** Entries provided follows **

(** * Authentication and session lifecycle of [src/nodejs/server.js]

    A shallow embedding of the Express application: the five route
    handlers ([/register], [/login], [/logout], [/dashboard],
    [/contact]) together with the parts of the libraries they call
    (the mongoose models [User] and [Contact], [bcryptjs] and the
    [express-session] middleware over its store).

    Conventions.
    - [req.body] is a JS object; it is a [gmap string string], a field
      that is absent reads as [None] (JS [undefined]).  Field values
      that are not strings are outside the model.
    - The session store is a [gmap string session] keyed by session id.
    - The user collection is a [list user] in insertion order
      ([findOne] returns the first match).
    - Library calls that can fail for reasons outside the program (the
      store is unreachable) read their outcome from the request's
      [env]; the salt that [bcrypt.hash] draws is read from it too.
    - Every handler returns the trace of library calls it made, in
      program order.
    - The session store holds the records that its [get] returns: a
      record whose lifetime ([maxAge], line 80) is over has left it.
      How records leave between requests is the [Expires] tick of a
      [timeline]. *)

From stdpp Require Import gmap strings list fin_maps pretty.


(** ** Data model *)

(** A mongoose [ObjectId].  It is an object, hence always truthy. *)
Inductive oid := ObjectId (n : nat).

#[global] Instance oid_eq_dec : EqDecision oid.
Proof. solve_decision. Defined.

(** [UserSchema] (lines 86-90): a stored document has the three
    required strings. *)
Record user := mkUser {
  _id : oid;
  username : string;
  email : string;
  password : string;
}.

(** [ContactSchema] (lines 95-101), without the date. *)
Record contact := mkContact {
  contact_name : string;
  contact_email : string;
  contact_message : string;
  contact_userId : option oid;
}.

** End of Entries provided **

## Your instructions
Please output the line that contains "Record contact := mkContact" and every line after it in the entries above, exactly, and nothing more.

## Problem solution
Record contact := mkContact {
  contact_name : string;
  contact_email : string;
  contact_message : string;
  contact_userId : option oid;
}.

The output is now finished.